It’s an international desk clearing post. “Brad Henderson, CEO of Sotheby’s, said recovery in Calgary’s top-tier real estate market has remained unsettled, in parallel to the city’s economic progress. In recent months, industry and consumer confidence have faltered in light of the city’s rising unemployment rate. While an entrenched buyers’ market is forecast that pending inventory will be the deciding factor in fall market conditions and housing values. ‘There is a mounting risk that rising supply will place downward pressure on prices this fall,’ added the report.”

“Following a lacklustre summer performance, Metro Vancouver’s $1 million-plus real estate market is set to see even greater declines this fall, according to a Sotheby’s. Brad Henderson said, ‘High-end sales and prices are softening in Vancouver, not only in the single family home segment, but across the city’s heated condominium and attached home markets. In the upcoming fall market, it will be buyers and investors who will hold the upper hand.'”

“So what’s happening at the top end of the market today? The estate agents’ windows are full of properties that have been for sale forever.
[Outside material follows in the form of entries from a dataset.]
(** Case analysis on which of the five modes occur in [ms]. *)
Ltac by_presence ms :=
  unfold mask; rewrite ?cnt_of_pos;
  generalize (existsb (λ x, bool_decide (x = LOCK_NONE)) ms), (existsb (λ x, bool_decide (x = LOCK_IS)) ms),
    (existsb (λ x, bool_decide (x = LOCK_IX)) ms), (existsb (λ x, bool_decide (x = LOCK_S)) ms),
    (existsb (λ x, bool_decide (x = LOCK_X)) ms);
  intros [] [] [] [] [].

Lemma refs_nil : refs (zfill (LockMode_int LOCK_MODE_NUM) 0) 0 [].
Proof. done. Qed.

(** What a mode conflicts with among [ms], read off the table. *)
Lemma existsb_conflicts m ms :
  existsb (conflicts m) ms =
    (conflicts m LOCK_NONE && (0 <? cnt_of LOCK_NONE ms)) || (conflicts m LOCK_IS && (0 <? cnt_of LOCK_IS ms))
    || (conflicts m LOCK_IX && (0 <? cnt_of LOCK_IX ms)) || (conflicts m LOCK_S && (0 <? cnt_of LOCK_S ms))
    || (conflicts m LOCK_X && (0 <? cnt_of LOCK_X ms)).
Proof.
  rewrite !cnt_of_pos. induction ms as [|x ms IH]; [by destruct m|].
  cbn [existsb]. rewrite IH. clear IH.
  by_presence ms; destruct m, x; reflexivity.
Qed.

Lemma isConflict_refs cnt modes ms m :
  refs cnt modes ms -> valid_mode m -> isConflict modes m = Ret (existsb (conflicts m) ms).
Proof.
  intros [_ ->] Hm. rewrite existsb_conflicts.
  by_presence ms; destruct m; try reflexivity; by destruct Hm.
Qed.

Lemma refs_modes_zero cnt modes ms :
  refs cnt modes ms -> Forall valid_mode ms -> (modes =? 0) = bool_decide (ms = []).
Proof.
  intros [_ ->] Hv. destruct ms as [|x ms]; [done|]. rewrite bool_decide_eq_false_2 by done.
  apply Forall_cons in Hv as [Hx _]. unfold mask. rewrite !cnt_of_pos. cbn [existsb].
  by_presence ms; destruct x; try reflexivity; by destruct Hx.
Qed.

Lemma vec_at_list5 k m : valid_mode m -> vec_at (list5 k) (LockMode_int m) = Ret (k m).
Proof. intros H. destruct m; try done; by destruct H. Qed.

Lemma zset_list5 k k' m (v : Z) :
  valid_mode m -> k' m = v -> (forall x, x <> m -> k' x = k x) ->
  zset (list5 k) (LockMode_int m) v = list5 k'.
Proof.
  intros H <- Hk. unfold list5. destruct m; try (by destruct H); cbn; repeat f_equal; symmetry; by apply Hk.
Qed.

(** Adding a bit that is not there, removing one that is. *)
Lemma mask_set f g m :
  valid_mode m -> f m = false -> g m = true -> (forall x, x <> m -> g x = f x) ->
  (Z.land (mask f) (mode_bit m) =? 0) = true /\ Z.lor (mask f) (u16 (mode_bit m)) = mask g.
Proof.
  intros H Hf Hg Hx. unfold mask. destruct m; try (by destruct H);
    rewrite Hf, Hg, !Hx by done;
    destruct (f LOCK_NONE), (f LOCK_IS), (f LOCK_IX), (f LOCK_S), (f LOCK_X); done.
Qed.

Lemma mask_clear f g m :
  valid_mode m -> f m = true -> g m = false -> (forall x, x <> m -> g x = f x) ->
  negb (Z.land (mask f) (mode_bit m) =? 0) = true /\
  Z.land (mask f) (u16 (Z.lnot (mode_bit m))) = mask g.
Proof.
  intros H Hf Hg Hx. unfold mask. destruct m; try (by destruct H);
    rewrite Hf, Hg, !Hx by done;
    destruct (f LOCK_NONE), (f LOCK_IS), (f LOCK_IX), (f LOCK_S), (f LOCK_X); done.
Qed.

Lemma mask_ext f g : (forall x, g x = f x) -> mask f = mask g.
Proof. intros H. unfold mask. by rewrite !H. Qed.

Lemma cnt_of_here m ms : cnt_of m (m :: ms) = cnt_of m ms + 1.
Proof. by rewrite cnt_of_cons, decide_True. Qed.

Lemma cnt_of_other m x ms : x <> m -> cnt_of x (m :: ms) = cnt_of x ms.
Proof. intros H. rewrite cnt_of_cons, decide_False by done. lia. Qed.

Section Refs.
Context {BM : BuildMode}.

Lemma incrRef_refs cnt modes ms m :
  refs cnt modes ms -> valid_mode m -> zlen ms < 2 ^ 16 - 1 ->
  exists cnt' modes', incrRef cnt modes m = Ret (cnt', modes') /\ refs cnt' modes' (m :: ms).
Proof.
  intros [-> ->] Hm Hl. unfold incrRef. pose proof (cnt_of_range m ms) as Hr.
  rewrite vec_at_list5, bind_Ret by done. cbv zeta. rewrite wrap_id by (unfold is_u; lia).
  rewrite (zset_list5 _ (fun x => cnt_of x (m :: ms)))
    by (done || apply cnt_of_here || intros; by apply cnt_of_other).
  destruct (Z.eqb_spec (cnt_of m ms + 1) 1) as [E|E].
  - destruct (mask_set (fun x => 0 <? cnt_of x ms) (fun x => 0 <? cnt_of x (m :: ms)) m) as [E1 E2];
      [done|by apply Z.ltb_ge; lia|by rewrite cnt_of_here; apply Z.ltb_lt; lia
      |by intros x Hx; rewrite cnt_of_other|].
    inv_d by done. rewrite E2. by eexists _, _.
  - eexists _, _. split; [done|]. split; [done|]. apply mask_ext. intros x.
    destruct (decide (x = m)) as [->|Hx]; [|by rewrite cnt_of_other].
    rewrite cnt_of_here. by rewrite !(proj2 (Z.ltb_lt _ _)) by lia.
Qed.

Lemma decRef_refs cnt modes ms m :
  refs cnt modes (m :: ms) -> valid_mode m -> zlen ms < 2 ^ 16 - 1 ->
  exists cnt' modes', decRef cnt modes m = Ret (cnt', modes') /\ refs cnt' modes' ms.
Proof.
  intros [-> ->] Hm Hl. unfold decRef. pose proof (cnt_of_range m ms) as Hr.
  rewrite vec_at_list5, bind_Ret, cnt_of_here by done.
  inv_d by (destruct (Z.eqb_spec (cnt_of m ms + 1) 0); lia || done).
  cbv zeta. rewrite wrap_id by (unfold is_u; lia). replace (cnt_of m ms + 1 - 1) with (cnt_of m ms) by lia.
  rewrite (zset_list5 _ (fun x => cnt_of x ms)) by (done || intros; by rewrite cnt_of_other).
  destruct (Z.eqb_spec (cnt_of m ms) 0) as [E|E].
  - destruct (mask_clear (fun x => 0 <? cnt_of x (m :: ms)) (fun x => 0 <? cnt_of x ms) m) as [E1 E2];
      [done|by rewrite cnt_of_here; apply Z.ltb_lt; lia|by apply Z.ltb_ge; lia
      |by intros x Hx; rewrite cnt_of_other|].
    inv_d by done. rewrite E2. by eexists _, _.
  - eexists _, _. split; [done|]. split; [done|]. apply mask_ext. intros x.
    destruct (decide (x = m)) as [->|Hx]; [|by rewrite cnt_of_other].
    rewrite cnt_of_here. by rewrite !(proj2 (Z.ltb_lt _ _)) by lia.
Qed.

End Refs.

(** * The context implements the queue *)

Section Refinement.
Context {BM : BuildMode}.

(** A lock object on target [t] (of hash [th]) with a result, its node being its own. *)
Definition lock_obj (t : bytes) (th : Z) (res : LockRes) (p : Z * LockMode) : MGLock :=
  mkMGLock t th p.2 res (Some p.1).

Record ctx_rep (t : bytes) (th : Z) (h : heap) (c : LockSchedCtx) (q : Queue) : Prop := mkRep {
  rep_running : cx_runningList c = (q_running q).*1;
  rep_pending : cx_pendingList c = (q_pending q).*1;
  rep_running_refs : refs (cx_runningRefCnt c) (cx_runningModes c) (q_running q).*2;
  rep_pending_refs : refs (cx_pendingRefCnt c) (cx_pendingModes c) (q_pending q).*2;
  rep_running_heap : Forall (fun p => h !! p.1 = Some (lock_obj t th LOCKRES_OK p)) (q_running q);
  rep_pending_heap : Forall (fun p => h !! p.1 = Some (lock_obj t th LOCKRES_WAIT p)) (q_pending q);
  rep_nodup : NoDup ((q_running q).*1 ++ (q_pending q).*1);
  rep_valid : Forall (fun p => valid_mode p.2) (q_running q ++ q_pending q);
  rep_size : zlen (q_running q) + zlen (q_pending q) < 2 ^ 16
}.

Lemma blocked_existsb l m : blocked l m = existsb (conflicts m) l.*2.
Proof. unfold blocked. induction l as [|p l IH]; [done|]. cbn. by rewrite IH. Qed.

(** Objects outside the list are not affected by an update of one. *)
Lemma heap_frame (P : Z * LockMode -> MGLock) (h : heap) l x o :
  x ∉ l.*1 -> Forall (fun p => h !! p.1 = Some (P p)) l ->
  Forall (fun p => <[x := o]> h !! p.1 = Some (P p)) l.
Proof.
  intros Hx. rewrite !Forall_forall. intros H p Hp. rewrite lookup_insert_ne; [by apply H|].
  intros ->. apply Hx. by apply list_elem_of_fmap_2.
Qed.

Lemma deref_obj (h : heap) x o : h !! x = Some o -> deref h x = Ret o.
Proof. unfold deref. by intros ->. Qed.

Lemma setLockResult_obj (h : heap) x t th m res0 it res iter :
  h !! x = Some (mkMGLock t th m res0 it) ->
  MGLock_setLockResult h x res iter = Ret (<[x := mkMGLock t th m res iter]> h).
Proof. intros H. unfold MGLock_setLockResult. by rewrite (deref_obj _ _ _ H). Qed.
One Edwardian pile in South Dublin has been on the market for five years and had its price reduced in increments by €1.5m. It’s still for sale. A big country house has also been on the market for five years with €7.5m shaved off. No one wants to buy them because they are overpriced.”

“With the mid market also softening in some city locations, such a strategy is now backfiring badly on the culprits. Meantime, banks and funds have been getting to grips with bad loans and pushing incumbents to sell. If you’re thus strapped, placing your home on the market for an unsaleable price is a way of buying time. The deliberately overpriced category also includes divorced spouses who don’t want to move when it’s time to sell and divide.”

“House prices in London’s top 10 most expensive streets have all fallen over the last year, in a fresh sign of the slump sweeping the capital’s high-end property market. Property website Zoopla’s 2018 rich list has found that on average more than £4.5m has been wiped off the total average house price from the top 10 priciest streets in the last year.”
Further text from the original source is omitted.